In adolescents with high emotional clarity (+1 SD), the relationship between emotional regulation and depression was stronger (B = −0.2166, 95% CI: [−0.3164, −0.1167], p < 0.001). At medium levels of emotional clarity, the relationship was also significant (B = −0.1293, 95% CI: [−0.2030, −0.0556], p < 0.001). At low levels of emotional clarity (−1DE), the effect was not significant (B = −0.0595, 95% CI: [−0.1437, 0.0246], p = 0.1653).
The findings also indicated a significant cutoff point within the observed range of emotional clarity identified using the Johnson–Neyman technique (Figure 3).
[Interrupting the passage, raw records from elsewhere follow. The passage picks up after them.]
(** * mpubg-client-js: match-state tracking, paced dispatch, reconnection and
      leaderboard reconciliation

    A shallow embedding of the TypeScript sources

    - [src/shared/match-state-manager.ts]   ([Module MatchStateManager])
    - [src/shared/message-dispatcher.ts]    ([Module MessageDispatcher])
    - [src/shared/websocket-client.ts]      ([Module WebSocketClient])
    - [src/renderer/overlay/panel_animation_controller.ts],
      [src/renderer/overlay/live_team_panel.ts] ([Module LiveTeamPanel])
    - [src/renderer/overlay/livestanding.ts] ([Module LiveStanding])

    Conventions.  JavaScript numbers that hold ranks, indices and
    millisecond clocks are integers ([Z]).  A [Uint8Array] is a [list byte].
    Objects mutated in place become records that are passed and returned;
    the [Map]s keyed by team name are [gmap string _].  Callbacks handed to
    a class are sinks: every invocation is appended to a log kept next to
    the object's fields, so that "the callback fired" is a statement about
    the log.  [Date.now()] is an argument of the function that reads it. *)

From Stdlib Require Import ZArith Lia Strings.Byte Sorted Permutation.
From stdpp Require Import base option list strings gmap sorting.
From Stdlib Require Import Ascii.

Local Open Scope Z_scope.

(** Bytes have decidable equality; [Byte.eqb] is the test the code runs. *)
#[global] Instance byte_eq_decision : EqDecision byte := Byte.byte_eq_dec.

(* ===================================================================== *)
(** * MatchStateManager *)
(* ===================================================================== *)

Module MatchStateManager.

(** [interface MatchState] *)
Record MatchState := mkMatchState {
  matchId : option (list byte);
  tournamentId : string;
  lastUpdateTime : Z
}.

(** The field initialiser of [currentState]. *)
Definition initial : MatchState :=
  {| matchId := None; tournamentId := EmptyString; lastUpdateTime := 0 |}.

(** [id1[i] !== id2[i]] on two typed-array reads. *)
Definition sameElement (a b : option byte) : bool :=
  match a, b with
  | Some x, Some y => Byte.eqb x y
  | None, None => true
  | _, _ => false
  end.

(** The [for] loop of [areMatchIdsEqual]: [n] iterations are left and the
    loop variable is [i]. *)
Fixpoint compareFrom (id1 id2 : list byte) (n : nat) (i : nat) : bool :=
  match n with
  | O => true
  | S n' =>
      if negb (sameElement (id1 !! i) (id2 !! i)) then false
      else compareFrom id1 id2 n' (S i)
  end.

Definition areMatchIdsEqual (id1 id2 : list byte) : bool :=
  if negb (Nat.eqb (length id1) (length id2)) then false
  else compareFrom id1 id2 (length id1) 0.

(** [shouldRefresh]: the logger calls are not modelled. *)
Definition shouldRefresh (newMatchId : list byte) (s : MatchState) : bool :=
  match matchId s with
  | None => false
  | Some current =>
      let isDifferent := negb (areMatchIdsEqual current newMatchId) in
      isDifferent
  end.

(** [updateState]; [new Uint8Array(matchId)] copies the bytes, and a list
    is its own copy.  [now] is [Date.now()]. *)
Definition updateState (newId : list byte) (tid : string) (now : Z)
    (_ : MatchState) : MatchState :=
  {| matchId := Some newId; tournamentId := tid; lastUpdateTime := now |}.

Definition clear (_ : MatchState) : MatchState := initial.

(** ** Sequences of calls *)

Inductive call :=
| ShouldRefresh (newMatchId : list byte)
| UpdateState (newId : list byte) (tid : string) (now : Z).

Definition exec (s : MatchState) (c : call) : MatchState :=
  match c with
  | ShouldRefresh _ => s
  | UpdateState i t now => updateState i t now s
  end.

Definition run (cs : list call) (s : MatchState) : MatchState :=
  foldl exec s cs.

(** The argument of the last [updateState] call of a sequence, read off
    the sequence itself. *)
Fixpoint lastStored (acc : option (list byte)) (cs : list call)
    : option (list byte) :=
  match cs with
  | [] => acc
  | ShouldRefresh _ :: cs' => lastStored acc cs'
  | UpdateState i _ _ :: cs' => lastStored (Some i) cs'
  end.

(** ** The dispatcher callback that drives the manager

    [new MessageDispatcher((message, reconnecting) => { ... })] of the
    integration code: ask [shouldRefresh], branch on the answer and on
    [reconnecting], then [updateState]. *)

Inductive decision := Refresh | Reconnected | Update.

Record delivery := mkDelivery {
  d_matchId : list byte;
  d_tournamentId : string;
  d_reconnecting : bool;
  d_now : Z
}.

Definition onUpdate (m : delivery) (s : MatchState) : decision * MatchState :=
  let refresh := shouldRefresh (d_matchId m) s in
  let dec := if refresh then Refresh
             else if d_reconnecting m then Reconnected else Update in
  (dec, updateState (d_matchId m) (d_tournamentId m) (d_now m) s).

Fixpoint deliverAll (ms : list delivery) (s : MatchState) : list decision :=
  match ms with
  | [] => []
  | m :: ms' => let '(dec, s') := onUpdate m s in dec :: deliverAll ms' s'
  end.

Definition isRefresh (d : decision) : bool :=
  match d with Refresh => true | _ => false end.

(** What the refresh answers of a stream of match ids have to be: [false]
    for the first one, then "differs from its predecessor". *)
Fixpoint expectedRefresh (prev : option (list byte)) (ids : list (list byte))
    : list bool :=
  match ids with
  | [] => []
  | i :: ids' =>
      match prev with
      | None => false
      | Some p => bool_decide (p ≠ i)
      end :: expectedRefresh (Some i) ids'
  end.

End MatchStateManager.

(* ===================================================================== *)
(** * MessageDispatcher *)
(* ===================================================================== *)

Module MessageDispatcher.

(** [interface EventQueueData] *)
Record EventQueueData := mkEventQueueData {
  reconnecting : bool;
  data : string
}.

Definition intervalMs : Z := 1500.
Definition checkIntervalMs : Z := 100.

Section WithDecoder.

(** The decoded message type and [dataFormat.parseFromJson] belong to the
    protobuf library; [None] stands for a thrown exception. *)
Context {ObserverMessage2 : Type}.
Variable parseFromJson : string → option ObserverMessage2.

(** One invocation of the [onUpdate] callback: its two arguments, and the
    clock value read at the top of the tick that made the call. *)
Record callbackCall := mkCall {
  call_at : Z;
  call_message : ObserverMessage2;
  call_reconnecting : bool
}.

(** The fields of the class.  [intervalTimer] is [true] when the field
    holds a timer handle and [false] when it is [null]; [onUpdate]
    likewise says whether a callback is registered; [delivered] is the
    log of callback invocations, oldest first. *)
Record Dispatcher := mkDispatcher {
  eventQueue : list EventQueueData;
  intervalTimer : bool;
  latestProcessTime : Z;
  onUpdate : bool;
  delivered : list callbackCall
}.

(** [new MessageDispatcher(onUpdate?)] at clock [now]. *)
Definition create (callback : bool) (now : Z) : Dispatcher :=
  {| eventQueue := []; intervalTimer := false; latestProcessTime := now;
     onUpdate := callback; delivered := [] |}.

Definition start (now : Z) (d : Dispatcher) : Dispatcher :=
  if intervalTimer d then d
  else {| eventQueue := eventQueue d; intervalTimer := true;
          latestProcessTime := now; onUpdate := onUpdate d;
          delivered := delivered d |}.

Definition stop (d : Dispatcher) : Dispatcher :=
  if intervalTimer d
  then {| eventQueue := eventQueue d; intervalTimer := false;
          latestProcessTime := latestProcessTime d; onUpdate := onUpdate d;
          delivered := delivered d |}
  else d.

Definition enqueue (m : EventQueueData) (d : Dispatcher) : Dispatcher :=
  {| eventQueue := eventQueue d ++ [m]; intervalTimer := intervalTimer d;
     latestProcessTime := latestProcessTime d; onUpdate := onUpdate d;
     delivered := delivered d |}.

Definition clear (d : Dispatcher) : Dispatcher :=
  {| eventQueue := []; intervalTimer := intervalTimer d;
     latestProcessTime := latestProcessTime d; onUpdate := onUpdate d;
     delivered := delivered d |}.

Definition getQueueSize (d : Dispatcher) : nat := length (eventQueue d).

(** The two [shift()] calls of [onTimerExpired] on a non-empty queue:
    the entry kept in [eventData] and the queue left behind. *)
Definition dequeue (first : EventQueueData) (rest : list EventQueueData)
    : EventQueueData * list EventQueueData :=
  match rest with
  | [] => (first, [])
  | eventData2 :: rest' => (eventData2, rest')
  end.

(** The [try { ... } catch] block: the log after handling [eventData]
    in the tick that started at [now]. *)
Definition process (now : Z) (eventData : EventQueueData) (d : Dispatcher)
    : list callbackCall :=
  match parseFromJson (data eventData) with
  | Some observerMessage =>
      if onUpdate d
      then delivered d ++ [mkCall now observerMessage (reconnecting eventData)]
      else delivered d
  | None => delivered d
  end.

(** [onTimerExpired]: [now] is the [Date.now()] of its first line and
    [now'] the one stored in [latestProcessTime] on its last line. *)
Definition onTimerExpired (now now' : Z) (d : Dispatcher) : Dispatcher :=
  if now - latestProcessTime d <? intervalMs then d
  else
    match eventQueue d with
    | [] => d
    | first :: rest =>
        let '(eventData, queue') := dequeue first rest in
        {| eventQueue := queue'; intervalTimer := intervalTimer d;
           latestProcessTime := now'; onUpdate := onUpdate d;
           delivered := process now eventData d |}
    end.

(** The runtime calls the [setInterval] callback only while the interval
    is registered, that is between [start] and [stop]. *)
Definition timerFires (now now' : Z) (d : Dispatcher) : Dispatcher :=
  if intervalTimer d then onTimerExpired now now' d else d.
The technique showed that the moderating effect of emotional clarity on the relationship between emotional regulation and depression becomes statistically significant when emotional clarity values exceed 17.1781 (approximately the 26th percentile).

4. Discussion

4.1. Total Effects of Emotional Regulation on Subjective Well-Being

In line with Hypothesis 1, the results confirm that emotional regulation has a positive predictive relationship with subjective well-being in adolescents. This finding highlights the crucial role of emotional regulation as a protective factor contributing to higher life satisfaction and overall positive perception of well-being (Cejudo et al., 2020; Extremera & Rey, 2015; Fonseca-Pedrero et al., 2020), suggesting that the ability to appropriately manage emotions in challenging contexts, such as those experienced by adolescents in the developmental stage, fosters a more positive outlook and adaptive coping strategies (Modecki et al., 2017). This study reinforces that adolescents and young adults can achieve greater psychological well-being by reducing negative emotions associated with stress and promoting more balanced emotional states (Morrish et al., 2018). This aspect takes on special relevance given that recent publications refer to the fact that the mental health of post-pandemic Chilean children and adolescents is increasingly deteriorating (Martínez-Líbano et al., 2023; Martínez-Líbano & Yeomans-Cabrera, 2024).
From a theoretical perspective, these findings align with Gross’s emotional regulation model, which posits that the ability to manage emotions early in the emotional process (e.g., through cognitive reappraisal) is associated with higher levels of psychological adjustment and well-being (Gross, 2015). This conceptual framework emphasizes that adaptive strategies enable the effective modulation of emotional responses, thereby reducing prolonged exposure to stress.
From a clinical perspective, several studies have demonstrated that mindfulness-based programs, such as Mindful Self-Compassion training and Mindfulness-Based Stress Reduction (MBSR), are effective in enhancing emotional regulation and, consequently, reducing symptoms of anxiety, depression, and stress while increasing psychological well-being (Crego et al., 2025). These interventions have demonstrated sustained positive effects even after one year of continuous practice, underscoring their utility as preventive and therapeutic tools in educational and mental health settings.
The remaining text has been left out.